# EXERCISE DETAILS
Output all of the records exactly, word for word.

━━ DATA FOR THE TASK ━━

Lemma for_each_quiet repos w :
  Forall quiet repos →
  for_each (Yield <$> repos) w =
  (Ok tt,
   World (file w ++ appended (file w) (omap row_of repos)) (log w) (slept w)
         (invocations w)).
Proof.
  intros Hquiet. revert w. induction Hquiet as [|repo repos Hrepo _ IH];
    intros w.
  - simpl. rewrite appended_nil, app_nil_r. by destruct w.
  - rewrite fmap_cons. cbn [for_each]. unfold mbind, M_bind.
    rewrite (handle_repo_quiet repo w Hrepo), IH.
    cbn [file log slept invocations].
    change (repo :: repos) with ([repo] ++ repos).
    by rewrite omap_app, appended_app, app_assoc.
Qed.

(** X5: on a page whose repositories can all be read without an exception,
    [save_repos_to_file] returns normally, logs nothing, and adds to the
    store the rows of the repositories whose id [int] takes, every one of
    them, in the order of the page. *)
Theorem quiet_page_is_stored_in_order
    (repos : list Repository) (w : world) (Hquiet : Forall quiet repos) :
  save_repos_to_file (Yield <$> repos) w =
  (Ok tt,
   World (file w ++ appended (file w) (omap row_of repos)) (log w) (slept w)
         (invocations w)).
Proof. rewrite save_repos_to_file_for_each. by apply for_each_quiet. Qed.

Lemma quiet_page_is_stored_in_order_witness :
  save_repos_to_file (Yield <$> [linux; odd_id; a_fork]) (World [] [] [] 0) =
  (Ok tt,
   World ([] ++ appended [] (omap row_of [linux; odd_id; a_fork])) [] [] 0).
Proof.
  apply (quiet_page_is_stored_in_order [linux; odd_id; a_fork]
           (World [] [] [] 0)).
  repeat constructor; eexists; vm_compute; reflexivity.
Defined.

━━━

# RESPONSE AREA
Lemma for_each_quiet repos w :
  Forall quiet repos →
  for_each (Yield <$> repos) w =
  (Ok tt,
   World (file w ++ appended (file w) (omap row_of repos)) (log w) (slept w)
         (invocations w)).
Proof.
  intros Hquiet. revert w. induction Hquiet as [|repo repos Hrepo _ IH];
    intros w.
  - simpl. rewrite appended_nil, app_nil_r. by destruct w.
  - rewrite fmap_cons. cbn [for_each]. unfold mbind, M_bind.
    rewrite (handle_repo_quiet repo w Hrepo), IH.
    cbn [file log slept invocations].
    change (repo :: repos) with ([repo] ++ repos).
    by rewrite omap_app, appended_app, app_assoc.
Qed.

(** X5: on a page whose repositories can all be read without an exception,
    [save_repos_to_file] returns normally, logs nothing, and adds to the
    store the rows of the repositories whose id [int] takes, every one of
    them, in the order of the page. *)
Theorem quiet_page_is_stored_in_order
    (repos : list Repository) (w : world) (Hquiet : Forall quiet repos) :
  save_repos_to_file (Yield <$> repos) w =
  (Ok tt,
   World (file w ++ appended (file w) (omap row_of repos)) (log w) (slept w)
         (invocations w)).
Proof. rewrite save_repos_to_file_for_each. by apply for_each_quiet. Qed.

Lemma quiet_page_is_stored_in_order_witness :
  save_repos_to_file (Yield <$> [linux; odd_id; a_fork]) (World [] [] [] 0) =
  (Ok tt,
   World ([] ++ appended [] (omap row_of [linux; odd_id; a_fork])) [] [] 0).
Proof.
  apply (quiet_page_is_stored_in_order [linux; odd_id; a_fork]
           (World [] [] [] 0)).
  repeat constructor; eexists; vm_compute; reflexivity.
Defined.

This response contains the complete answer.